Pipelined Compression in Remote GPU Virtualization Systems using rCUDA: Early...Pipelined Compression in Remote GPU Virtualization Systems using rCUDA: Early...
Pipelined Compression in Remote GPU Virtualization Systems using rCUDA: Early...
 
IRJET- Implementation of Radix-16 and Binary 64 Division VLSI Realization...
IRJET-  	  Implementation of Radix-16 and Binary 64 Division VLSI Realization...IRJET-  	  Implementation of Radix-16 and Binary 64 Division VLSI Realization...

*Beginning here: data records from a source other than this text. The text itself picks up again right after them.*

(* ===== verification/ToolFormatFacts.v ===== *)
(** * Tool calls on the wire: theorems

    The scan of an OpenAI answer stays inside its text and reads back the calls
    of a printed answer, when the braces of every call balance; a brace in a
    string loses them. The scan of an Anthropic answer may leave the text. *)

From S2P Require Import Prelude CString Json ToolArgs ApprovalErrors ToolBatch TokenManager ApiMessages ToolFormat.
Local Open Scope char_scope.
Local Open Scope bool_scope.

(** ** Braces *)

Lemma scan_braces_split count s a b m : scan_braces count s = (a, b, m) -> s = a ++ b /\ (m = 0%nat \/ b = []).
Proof.
  revert count a m. induction s as [|c s IH]; intros [|count] a m; cbn [scan_braces].
  - intros [= <- <- <-]. by split; [|left].
  - intros [= <- <- <-]. by split; [|right].
  - intros [= <- <- <-]. by split; [|left].
  - destruct (scan_braces _ s) as [[a' b'] m'] eqn:E. intros [= <- <- <-]. apply IH in E as [-> H]. done.
Qed.

Lemma scan_braces_app count s rest a :
  scan_braces count s = (a, [], 0%nat) -> scan_braces count (s ++ rest) = (s, rest, 0%nat).
Proof.
  revert count a. induction s as [|c s IH]; intros [|count] a; cbn [scan_braces app]; try done.
  { intros _. by destruct rest. }
  destruct (scan_braces _ s) as [[a' b'] m'] eqn:E. intros [= <- -> ->]. by rewrite (IH _ _ E).
Qed.

Lemma count_objects_fuel fuel s : (length s < fuel)%nat -> exists n, count_objects fuel s = Some n.
Proof.
  revert s. induction fuel as [|fuel IH]; intros s Hf; [lia|]. destruct s as [|c s]; cbn [count_objects length] in *; [by eexists|].
  destruct (Ascii.eqb c "]"); [by eexists|]. destruct (Ascii.eqb c "{"); [|apply IH; lia].
  destruct (scan_braces 1 s) as [[a b] m] eqn:E. cbn [fst snd]. apply scan_braces_split in E as [-> _].
  destruct (IH b) as [n ->]; [rewrite length_app in Hf; lia|]. by eexists.
Qed.

(** Separators do not change the count. *)
Definition is_separator (c : ascii) : bool :=
  Ascii.eqb c " " || Ascii.eqb c "009" || Ascii.eqb c "010" || Ascii.eqb c "013" || Ascii.eqb c ",".

Lemma skip_separators_split s :
  exists a, s = a ++ skip_separators s /\ forallb is_separator a = true /\
    match skip_separators s with [] => True | c :: _ => is_separator c = false end.
Proof.
  induction s as [|c s (a & E & Ha & Hs)]; [by exists []|]. cbn [skip_separators]. fold (is_separator c).
  destruct (is_separator c) eqn:Ec.
  - exists (c :: a). cbn [app forallb]. rewrite <- E, Ec. done.
  - by exists [].
Qed.

Lemma separator_not_mark c : is_separator c = true -> Ascii.eqb c "]" = false /\ Ascii.eqb c "{" = false.
Proof.
  unfold is_separator. rewrite !orb_true_iff. intros [[[[H|H]|H]|H]|H]; apply Ascii.eqb_eq in H as ->; done.
Qed.

Lemma count_objects_separators fuel a s :
  forallb is_separator a = true -> (length (a ++ s) < fuel)%nat ->
  exists fuel', (length s < fuel')%nat /\ (fuel' <= fuel)%nat /\ count_objects fuel (a ++ s) = count_objects fuel' s.
Proof.
  revert fuel. induction a as [|c a IH]; intros fuel Ha Hf; cbn [app] in *; [by exists fuel|].
  cbn [forallb] in Ha. apply andb_true_iff in Ha as [Hc Ha]. destruct fuel as [|fuel]; [cbn in Hf; lia|].
  destruct (separator_not_mark c Hc) as [H1 H2]. destruct (IH fuel Ha) as (f & Hl & Hle & E); [cbn [length] in Hf; lia|].
  exists f. split; [done|]. split; [lia|]. cbn [count_objects]. by rewrite H1, H2, E.
Qed.

Lemma count_objects_more f1 f2 s :
  (length s < f1)%nat -> (length s < f2)%nat -> count_objects f1 s = count_objects f2 s.
Proof.
  revert f2 s. induction f1 as [|f1 IH]; intros [|f2] s H1 H2; try lia. destruct s as [|c s]; cbn [count_objects length] in *; [done|].
  destruct (Ascii.eqb c "]"); [done|]. destruct (Ascii.eqb c "{"); [|apply IH; lia].
  destruct (scan_braces 1 s) as [[a b] m] eqn:E. cbn [fst snd]. apply scan_braces_split in E as [-> _].
  rewrite length_app in *. by rewrite (IH f2 b) by lia.
Qed.

Definition named (call : ToolCall) : Prop := is_Some (tc_name call).

Ltac no_calls rc := exists rc, []; split; [done|]; split; [by auto|]; split; [cbn; lia|by constructor].

Section OpenAI.
Context {J : CJson}.

Lemma openai_call_named t call : openai_call t = Some call -> named call.
Proof using Type.
  unfold openai_call. intros (id & _ & H)%bind_Some. apply bind_Some in H as (name & _ & [= <-]). by eexists.
Qed.

(** With the count of the first pass, the second pass ends inside the text. *)
Lemma read_objects_inside fuel count s :
  (length s < fuel)%nat -> count_objects fuel s = Some count ->
  exists rc calls, read_objects fuel count s = Scanned rc calls /\ (rc = 0%Z \/ rc = (-1)%Z /\ calls = []) /\
    (length calls <= count)%nat /\ Forall named calls.
Proof using Type.
  revert count s. induction fuel as [|fuel IH]; intros count s Hf Hc; [lia|].
  cbn [read_objects]. destruct count as [|count]; [no_calls 0%Z|].
  destruct s as [|c s]; [done|]. destruct (Ascii.eqb c "]") eqn:Eb; [no_calls 0%Z|].
  destruct (skip_separators_split (c :: s)) as (a & Ea & Hsep & Hnext).
  assert (exists f, (length (skip_separators (c :: s)) < f)%nat /\ (f <= S fuel)%nat /\
            count_objects f (skip_separators (c :: s)) = Some (S count)) as (f & Hl & Hle & Hcount).
  { rewrite Ea in Hc, Hf. destruct (count_objects_separators (S fuel) a _ Hsep Hf) as (f & H1 & H2 & H3).
    exists f. by rewrite <- H3. }
  destruct (skip_separators (c :: s)) as [|c' s']; [by destruct f|].
  assert (length s' <= length s)%nat as Hs'.
  { apply (f_equal length) in Ea. rewrite length_app in Ea. cbn [length] in Ea. lia. }
  cbn [length] in *. destruct f as [|f]; [lia|]. cbn [count_objects] in Hcount.
  destruct (Ascii.eqb c' "]"); [done|]. destruct (Ascii.eqb c' "{").
  - destruct (scan_braces 1 s') as [[body rest] depth] eqn:Es. cbn [fst snd] in Hcount.
    apply scan_braces_split in Es as [-> _]. rewrite length_app in *.
    destruct (count_objects f rest) as [n|] eqn:En; [|done]. injection Hcount as ->.
    destruct (depth =? 0)%nat; [|no_calls (-1)%Z].
    destruct (openai_call (c' :: body)) as [call|] eqn:Ecall; [|no_calls (-1)%Z].
    destruct (IH count rest) as (rc & calls & E & Hrc & Hn & Hnamed); [lia| |].
    { by rewrite (count_objects_more fuel f) by lia. }
    rewrite E. destruct Hrc as [->|[-> ->]].
    + exists 0%Z, (call :: calls). split; [done|]. split; [by left|]. split; [cbn; lia|]. constructor; [|done].
      by apply openai_call_named in Ecall.
    + no_calls (-1)%Z.
  - destruct (IH (S count) s') as (rc & calls & E & H); [lia| |by exists rc, calls].
    by rewrite (count_objects_more fuel f) by lia.
Qed.
End OpenAI.

(** ** Reading back *)

Section ReadBack.
Context {J : CJson} {JS : CJsonSpec J}.

Definition call_function (name arguments : cstr) : cJSON :=
  JObject [(cs "name", JString name); (cs "arguments", JString arguments)].

Definition call_document (id name arguments : cstr) : cJSON :=
  JObject [(cs "id", JString id); (cs "type", JString (cs "function")); (cs "function", call_function name arguments)].

(** The text of a call, and that its function member can be printed. *)
Definition call_text (call : cstr * cstr * cstr) (t : cstr) : Prop :=
  cJSON_PrintUnformatted (call_document call.1.1 call.1.2 call.2) = Some t /\
  is_Some (cJSON_PrintUnformatted (call_function call.1.2 call.2)).

Definition as_call (call : cstr * cstr * cstr) : ToolCall := mkToolCall call.1.1 (Some call.1.2) (Some call.2).

(** The first brace of the text is closed by its last character and no other. *)
Definition closes (t : cstr) : Prop := exists body, t = "{" :: body /\ scan_braces 1 body = (body, [], 0%nat).

Lemma call_function_ok n name arguments : json_ok (S n) (call_function name arguments).
Proof using Type. apply object_ok; [lia|]. repeat apply Forall_cons_2; by apply flat_ok || constructor. Qed.

Lemma call_document_ok n id name arguments : json_ok (S (S n)) (call_document id name arguments).
Proof using Type.
  apply object_ok; [lia|]. repeat apply Forall_cons_2; try (by apply flat_ok || constructor).
Qed.

Lemma openai_call_read call t : call_text call t -> openai_call t = Some (as_call call).
Proof using JS.
  destruct call as [[id name] arguments]. intros [Ht [f Hf]]. cbn [fst snd] in *.
  destruct (print_document _ _ (call_document_ok 998 id name arguments) Ht) as [Hp _].
  destruct (print_document _ _ (call_function_ok 999 name arguments) Hf) as [Hpf _].
  unfold openai_call, tool_format_extract_string, tool_format_extract_object. rewrite Hp. cbn [mbind option_bind].
  unfold call_document. rewrite !get_member. cbn [find_member].
  change (strcaseeq (cs "id") (cs "id")) with true. change (strcaseeq (cs "id") (cs "function")) with false.
  change (strcaseeq (cs "type") (cs "function")) with false. change (strcaseeq (cs "function") (cs "function")) with true.
  cbv iota. cbn [mbind option_bind cJSON_IsString]. rewrite Hf. cbn [mbind option_bind]. rewrite Hpf. cbn [mbind option_bind].
  unfold call_function. rewrite !get_member. cbn [find_member].
  change (strcaseeq (cs "name") (cs "name")) with true. change (strcaseeq (cs "name") (cs "arguments")) with false.
  change (strcaseeq (cs "arguments") (cs "arguments")) with true. reflexivity.
Qed.

(** The calls before the rest of a scan. *)
Definition prepend (calls : list ToolCall) (r : CallScan) : CallScan :=
  match r with Scanned 0 l => Scanned 0 (calls ++ l) | _ => r end.

Lemma prepend_app a b r : prepend a (prepend b r) = prepend (a ++ b) r.
Proof using Type. destruct r as [[|p|p] l| |]; cbn; by rewrite ?app_assoc. Qed.

Lemma read_objects_more f1 f2 count s :
  (length s < f1)%nat -> (length s < f2)%nat -> read_objects f1 count s = read_objects f2 count s.
Proof using Type.
  revert f2 count s. induction f1 as [|f1 IH]; intros [|f2] count s H1 H2; try lia. cbn [read_objects].
  destruct count as [|count]; [done|]. destruct s as [|c s]; [done|]. destruct (Ascii.eqb c "]"); [done|].
  destruct (skip_separators_split (c :: s)) as (a & Ea & _). destruct (skip_separators (c :: s)) as [|c' s']; [done|].
  apply (f_equal length) in Ea. rewrite length_app in Ea. cbn [length] in *.
  destruct (Ascii.eqb c' "{"); [|by apply IH; lia].
  destruct (scan_braces 1 s') as [[body rest] depth] eqn:Es. apply scan_braces_split in Es as [-> _].
  rewrite length_app in *. destruct (depth =? 0)%nat; [|done]. destruct (openai_call (c' :: body)); [|done].
  by rewrite (IH f2) by lia.
Qed.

IRJET- Implementation of Radix-16 and Binary 64 Division VLSI Realization...
 
Fast datastacks - fast and flexible nfv solution stacks leveraging fd.io
Fast datastacks - fast and flexible nfv solution stacks leveraging fd.ioFast datastacks - fast and flexible nfv solution stacks leveraging fd.io
Fast datastacks - fast and flexible nfv solution stacks leveraging fd.io
 
Boosting the Performance of Nested Spatial Mapping with Unequal Modulation in...
Boosting the Performance of Nested Spatial Mapping with Unequal Modulation in...Boosting the Performance of Nested Spatial Mapping with Unequal Modulation in...
Boosting the Performance of Nested Spatial Mapping with Unequal Modulation in...
 
IRJET-ASIC Implementation for SOBEL Accelerator
IRJET-ASIC Implementation for SOBEL AcceleratorIRJET-ASIC Implementation for SOBEL Accelerator
IRJET-ASIC Implementation for SOBEL Accelerator
 
ASIC Implementation for SOBEL Accelerator
ASIC Implementation for SOBEL AcceleratorASIC Implementation for SOBEL Accelerator
ASIC Implementation for SOBEL Accelerator
 
IJCER (www.ijceronline.com) International Journal of computational Engineerin...
IJCER (www.ijceronline.com) International Journal of computational Engineerin...IJCER (www.ijceronline.com) International Journal of computational Engineerin...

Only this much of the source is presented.